Pan, Eliza. 2015. “Reconfiguring the “Flexible” Family: Mainland Chinese Astronaut Households in Canada.” WCFIA Undergraduate Thesis Conference. Cambridge, MA: Weatherhead Center for International Affairs. Copy at http://www.tinyurl.com/yskyx5wb

Date Presented:

February 6

Abstract:

In my ethnographic study, I examine the emergent phenomenon of “astronaut families” split between Mainland China and Canada. Hong Kong and Taiwanese astronaut families—transnational migrant families with one spouse and children settling overseas—in the 1980s gave rise to literature emphasizing the “flexible citizenship” of the Chinese family, a unit of capital accumulation adept at dispersing in pursuit of economic advancement and bound by Confucian patriarchal values. I call attention to the ways in which the lived experiences of Mainland Chinese astronaut families settling in Canada from the 1990s onwards both nuance and deviate from this instrumentalist model. I argue that Mainland China’s modernization project, epitomized by the family planning policy and the rigorous education system, impelled a reorganization of the Chinese family around the child, with parents investing in the astronaut arrangement in order to liberate their child from the demands of Chinese society and to maximize their child’s educational and professional competitive advantage in the neoliberal world system.
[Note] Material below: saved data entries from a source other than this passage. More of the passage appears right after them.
(** C30 What the consumer injects is what the components make of each layer,
    and nothing else is lost: a KV tensor of any shape the adapter takes is
    compressed, in one piece or in chunks, built into wire payloads of at
    most [max] bytes, restored from them and decompressed without an error to
    a tensor of its own shape and dtype whose layers are, in order, what
    quantizer and transformer give for that layer alone; for every pipeline,
    either layout of the codec's buffer, and also where the codec raises. *)
Theorem transfer_transparent `{!OutBuffers} cfg max m0 m m0' m' x x6 qd zs request_id :
  tensor_ok x → six_dims num_kv_heads head_size x = Ok x6 →
  update_config cfg m0 = (m, Ok ()) → update_config cfg m0' = (m', Ok ()) → disabled cfg = false → min_compress_size cfg ≤ nbytes x6 →
  compressible m m' x6 (tail (shape x6)) qd → wireable_params m x6 0 → restored normal m m' x6 0 = Ok zs → 0 < max →
  ∃ m1 c w c',
    adapter_compress layout_env device exn_text num_kv_heads head_size cfg x request_id m0 = (m1, Ok (Some c)) ∧
    build_wire c max = Ok w ∧ restore_from_wire repr w = Ok c' ∧
    adapter_decompress num_kv_heads head_size cfg c' m0' = (m', Ok (Some (mkTensor (shape x) (dtype x) (concat (data <$> zs))))).
Proof.
  intros Hx H6 Hup Hup' Hen Hmin Hcomp Hw Hzs Hmax. destruct (six_dims_same x x6 H6) as (Hd & _ & Hprod).
  destruct (transfer_back m m' x x6 _ qd zs request_id (adapter_meta x) Hcomp Hw Hd (adapter_meta_ok x) cfg max m0 m0')
    as (m1 & c & w & c' & Hc & Hb & Hr & _ & Hdec); [done..|].
  exists m1, c, w, c'. split; [unfold adapter_compress; by rewrite H6|done].
Qed.

End adapter.

End manager.
(* ===== verification/Controller.v ===== *)
(** * The online controller of the v1 product

    [compression/controller/]: profiles and their library, the analytical
    latency model, the bandit statistics, and the choice of a profile for a
    request. Numbers are binary64 floats (a JSON integer as the float it
    converts to in the arithmetic here); the library is a JSON document of the
    documented form. What [random] returns is an argument. *)

From Stdlib Require Import Ascii.
From S2P Require Import Prelude PyData Wire.

(** [a / b] of floats *)
Definition fdiv (a b : float) : result float := if F.eqb b F.zero then Err ZeroDivisionError else Ok (F.div a b).

(** ** [profile.py] *)

Record Profile := mkProfile {
  profile_id : string;
  compression_config : obj;
  compression_ratio : float;
  harmonic_speed : float;
  critical_bandwidth_mbps : option float;
  accuracy : float
}.

(** [(1 - 1/cr) * S] *)
Definition benefit_bound (p : Profile) : result float :=
  let? q := fdiv F.one (compression_ratio p) in Ok (F.mul (F.sub F.one q) (harmonic_speed p)).

(** The default of [dict.get] is evaluated first. *)
Definition critical_bandwidth (p : Profile) : result float :=
  let? b := benefit_bound p in Ok (default b (critical_bandwidth_mbps p)).

(** ** [analytical_model.py] *)

Definition MIB : float := F.of_Z (1024 * 1024).
Definition THOUSAND : float := F.of_Z 1000.

Definition predict_latency (p : Profile) (V_bytes B_mbps T_model_ms : float) : result float :=
  let? V_mb := fdiv V_bytes MIB in
  let? a := fdiv V_mb (harmonic_speed p) in
  let T_codec_ms := F.mul a THOUSAND in
  let? b := fdiv (F.mul V_mb (compression_ratio p)) B_mbps in
  let T_transfer_ms := F.mul b THOUSAND in
  Ok (F.add (F.add T_model_ms T_codec_ms) T_transfer_ms).

Definition predict_baseline_latency (V_bytes B_mbps T_model_ms : float) : result float :=
  let? V_mb := fdiv V_bytes MIB in
  let? b := fdiv V_mb B_mbps in
  Ok (F.add T_model_ms (F.mul b THOUSAND)).

Definition check_benefit (p : Profile) (B_mbps : float) : result bool :=
  let? b := benefit_bound p in Ok (F.ltb B_mbps b).

Definition compute_speedup (p : Profile) (V_bytes B_mbps T_model_ms : float) : result float :=
  let? T_0 := predict_baseline_latency V_bytes B_mbps T_model_ms in
  let? T_p := predict_latency p V_bytes B_mbps T_model_ms in
  fdiv T_0 T_p.

(** ** [bandit_state.py] *)

Definition arm : Type := Z * Z * string.

Record BanditState := mkBandit { alpha : float; state : list (arm * (Z * float)) }.

Definition get_stats (b : BanditState) (a : arm) : Z * float := default (0, F.zero) (dget (state b) a).

Definition bandit_update (a : arm) (delta_obs : float) (b : BanditState) : BanditState :=
  let (N, old) := get_stats b a in
  let new := F.add (F.mul (F.sub F.one (alpha b)) old) (F.mul (alpha b) delta_obs) in
  mkBandit (alpha b) (dset (state b) a (N + 1, new)).

Definition get_usage_count (b : BanditState) (a : arm) : Z := (get_stats b a).1.
Definition get_residual (b : BanditState) (a : arm) : float := (get_stats b a).2.
Definition reset (b : BanditState) : BanditState := mkBandit (alpha b) [].
Definition get_total_states (b : BanditState) : Z := zlen (state b).

(** What is written to and read from the file, as JSON keeps it: one dict
    with string keys. *)
Record bandit_file := mkFile { f_alpha : float; f_state : list (string * (Z * float)) }.

Definition arm_key (a : arm) : string :=
  let '(bucket_id, interval_id, pid) := a in str_of_Z bucket_id +:+ "_" +:+ str_of_Z interval_id +:+ "_" +:+ pid.

Definition save (b : BanditState) : bandit_file :=
  mkFile (alpha b) (foldl (λ d e, dset d (arm_key e.1) e.2) [] (state b)).

(** [s.split('_', 2)]: the parts. *)
Fixpoint split_once (s : string) : option (string * string) :=
  match s with
  | EmptyString => None
  | String c s =>
      if Ascii.eqb c "_"%char then Some (EmptyString, s)
      else match split_once s with Some (a, b) => Some (String c a, b) | None => None end
  end.

Definition split_key (s : string) : option (string * string * string) :=
  '(a, s) ← split_once s; '(b, c) ← split_once s; Some (a, b, c).

Definition load_entry (e : string * (Z * float)) (d : list (arm * (Z * float))) : result (list (arm * (Z * float))) :=
  match split_key e.1 with
  | None => Ok d
  | Some (a, b, c) =>
      let? i := of_option (ValueError "invalid literal for int()") (int_of_str a) in
      let? j := of_option (ValueError "invalid literal for int()") (int_of_str b) in
      Ok (dset d (i, j, c) e.2)
  end.

(** An entry that raises leaves those before it. *)
Fixpoint load_entries (l : list (string * (Z * float))) (d : list (arm * (Z * float))) : list (arm * (Z * float)) * result unit :=
  match l with
  | [] => (d, Ok ())
  | e :: l => match load_entry e d with Ok d => load_entries l d | Err x => (d, Err x) end
  end.

Definition load (f : bandit_file) : BanditState * result unit :=
  let (d, r) := load_entries (f_state f) [] in (mkBandit (f_alpha f) d, r).

(** ** [profile_library.py] *)

Record Interval := mkInterval {
  interval_id : Z;
  x_range : float * float;
  candidate_profile_ids : list string;
  model_optimal_profile_id : option string
}.

Record Bucket := mkBucket {
  bucket_id : Z;
  acc_range : float * float;
  bandwidth_intervals : list Interval;
  pareto_profiles : list Profile
}.

Record ProfileLibrary := mkLibrary { accuracy_buckets : list Bucket; profile_map : list (string * Profile) }.

Definition build_profile_index (l : list Bucket) : list (string * Profile) :=
  foldl (λ d p, dset d (profile_id p) p) [] (l ≫= pareto_profiles).

Definition new_library (l : list Bucket) : result ProfileLibrary :=
  let m := build_profile_index l in
  raise_if (bool_decide (length l = 0%nat)) (ValueError "Profile library has no accuracy buckets") ;?
  Ok (mkLibrary l m).

(** [min(l, key=f)]: the first of the least, by [<] on the keys. *)
Definition py_min {A} (f : A → float) (x : A) (l : list A) : A :=
  foldl (λ best y, if F.ltb (f y) (f best) then y else best) x l.

Definition fmin (a b : float) : float := if F.ltb b a then b else a.

Definition bucket_distance (acc_req : float) (b : Bucket) : float :=
  fmin (F.abs (F.sub (acc_range b).1 acc_req)) (F.abs (F.sub (acc_range b).2 acc_req)).

Definition within (r : float * float) (x : float) : bool := F.leb r.1 x && F.ltb x r.2.

Definition find_bucket (lib : ProfileLibrary) (acc_req : float) : option Bucket :=
  match list_find (λ b, within (acc_range b) acc_req = true) (accuracy_buckets lib) with
  | Some (_, b) => Some b
  | None => match accuracy_buckets lib with [] => None | b :: l => Some (py_min (bucket_distance acc_req) b l) end
  end.

Definition find_interval (b : Bucket) (B_mbps : float) : result (option Interval) :=
  let? x := fdiv F.one B_mbps in
  Ok (match list_find (λ i, within (x_range i) x = true) (bandwidth_intervals b) with
      | Some (_, i) => Some i
      | None => last (bandwidth_intervals b)
      end).

Definition get_profile (lib : ProfileLibrary) (pid : string) : option Profile := dget (profile_map lib) pid.

Definition get_candidate_profiles (lib : ProfileLibrary) (i : Interval) : list Profile :=
  omap (get_profile lib) (candidate_profile_ids i).

Definition get_optimal_profile (lib : ProfileLibrary) (i : Interval) : option Profile :=
  match model_optimal_profile_id i with
  | Some pid => if bool_decide (pid = ""%string) then None else get_profile lib pid
  | None => None
  end.

Definition get_bucket_info (lib : ProfileLibrary) (id : Z) : option Bucket :=
  snd <$> list_find (λ b, bucket_id b = id) (accuracy_buckets lib).

(** ** [online_controller.py] *)

Record OnlineController := mkController {
  library : ProfileLibrary;
  epsilon : float;
  bandit : BanditState;
  total_decisions : Z;
  exploit_count : Z;
  explore_count : Z;
  no_compression_count : Z
}.

Definition new_controller (lib : ProfileLibrary) (eps al : float) : OnlineController :=
  mkController lib eps (mkBandit al []) 0 0 0 0.

Record Prediction := mkPrediction { p_profile : Profile; T_hat : float; T_eff : float; delta_bar : float; speedup : float }.

(** The context of a decision; the entries that only repeat arguments are
    left out. *)
Inductive context :=
  | NoCompression (reason : string)
  | Selected (c_arm : arm) (p : Prediction) (explored : bool) (num_candidates : Z) (baseline : float).

Section select.
Context (V_bytes B_mbps T_model_ms T_SLO_ms : float).

Definition rfilter {A} (f : A → result bool) : list A → result (list A) :=
  fix go l := match l with [] => Ok [] | x :: l => let? b := f x in let? l := go l in Ok (if b then x :: l else l) end.

Definition predict_one (b : BanditState) (bid iid : Z) (baseline : float) (d : list (string * Prediction)) (p : Profile) :
    result (list (string * Prediction)) :=
  let? t := predict_latency p V_bytes B_mbps T_model_ms in
  let delta := (get_stats b (bid, iid, profile_id p)).2 in
  let eff := F.add t delta in
  if F.leb eff T_SLO_ms
  then let? s := fdiv baseline eff in Ok (dset d (profile_id p) (mkPrediction p t eff delta s))
  else Ok d.

(** Which prediction: [pick] is the index [random.choice] draws. *)
Definition choose (eps r : float) (pick : nat) (x : string * Prediction) (l : list (string * Prediction)) : (string * Prediction) * bool :=
  if F.ltb r eps then (nth pick (x :: l) x, true) else (py_min (λ e, T_eff e.2) x l, false).

(** The decision without the counters: [inl] is a reason. *)
Definition decide_profile (c : OnlineController) (acc_req r : float) (pick : nat) : result (string + (Profile * context)) :=
  match find_bucket (library c) acc_req with
  | None => Ok (inl "no_matching_bucket")
  | Some bk =>
      let? iv := find_interval bk B_mbps in
      match iv with
      | None => Ok (inl "no_matching_interval")
      | Some iv =>
          match get_candidate_profiles (library c) iv with
          | [] => Ok (inl "no_candidates")
          | candidates =>
              let? candidates := rfilter (λ p, check_benefit p B_mbps) candidates in
              match candidates with
              | [] => Ok (inl "no_benefit")
              | _ =>
                  let? baseline := predict_baseline_latency V_bytes B_mbps T_model_ms in
                  let? predictions := rfold (predict_one (bandit c) (bucket_id bk) (interval_id iv) baseline) [] candidates in
                  match predictions with
                  | [] => Ok (inl "slo_violation")
                  | x :: l =>
                      let '(e, explored) := choose (epsilon c) r pick x l in
                      Ok (inr (p_profile e.2, Selected (bucket_id bk, interval_id iv, e.1) e.2 explored (zlen candidates) baseline))
                  end
              end
          end
      end
  end.

Definition counted (total none explore exploit : Z) (c : OnlineController) : OnlineController :=
  mkController (library c) (epsilon c) (bandit c) (total_decisions c + total) (exploit_count c + exploit) (explore_count c + explore)
    (no_compression_count c + none).

Definition select_profile (acc_req r : float) (pick : nat) (c : OnlineController) : OnlineController * result (option Profile * context) :=
  match decide_profile c acc_req r pick with
  | Err e => (counted 1 0 0 0 c, Err e)
  | Ok (inl reason) => (counted 1 1 0 0 c, Ok (None, NoCompression reason))
  | Ok (inr (p, Selected a pr true n b)) => (counted 1 0 1 0 c, Ok (Some p, Selected a pr true n b))
  | Ok (inr (p, ctx)) => (counted 1 0 0 1 c, Ok (Some p, ctx))
  end.

End select.

Definition update (ctx : context) (T_obs_ms : float) (c : OnlineController) : OnlineController :=
  match ctx with
  | NoCompression _ => c
  | Selected a p _ _ _ =>
      mkController (library c) (epsilon c) (bandit_update a (F.sub T_obs_ms (T_hat p)) (bandit c)) (total_decisions c) (exploit_count c)
        (explore_count c) (no_compression_count c)
  end.

Definition reset_statistics (c : OnlineController) : OnlineController := mkController (library c) (epsilon c) (bandit c) 0 0 0 0.

Definition save_state (c : OnlineController) : bandit_file := save (bandit c).

Definition load_state (f : bandit_file) (c : OnlineController) : OnlineController * result unit :=
  let (b, r) := load f in
  (mkController (library c) (epsilon c) b (total_decisions c) (exploit_count c) (explore_count c) (no_compression_count c), r).

(** [get_statistics]: the two rates. *)
Definition compression_rate (c : OnlineController) : float :=
  if 0 <? total_decisions c then F.div (F.of_Z (total_decisions c - no_compression_count c)) (F.of_Z (total_decisions c)) else F.zero.

Definition exploitation_rate (c : OnlineController) : float :=
  if 0 <? exploit_count c + explore_count c then F.div (F.of_Z (exploit_count c)) (F.of_Z (exploit_count c + explore_count c)) else F.zero.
In order to balance an objective of upward mobility with a desire for household harmony and social belonging, astronaut wives and especially husbands learn to be flexible not just in terms of their response to economic and political conditions but also in terms of their criteria for their children’s success, their negotiation of traditional Confucian, modern Chinese, and Canadian values, and their willingness to transform and to be transformed by the migration and settlement processes. In corroborating my argument, I draw from individual in-depth interviews, focus groups, participation observation, and secondary and archival sources.

I would especially appreciate feedback on whether the central argument of my thesis is clear and compelling, even as I am grappling with multiple subsidiary arguments about gender, class, race, family, migration, and citizenship. I would also particularly welcome feedback on the effectiveness of my narrative flow and my engagement with different bodies of literature.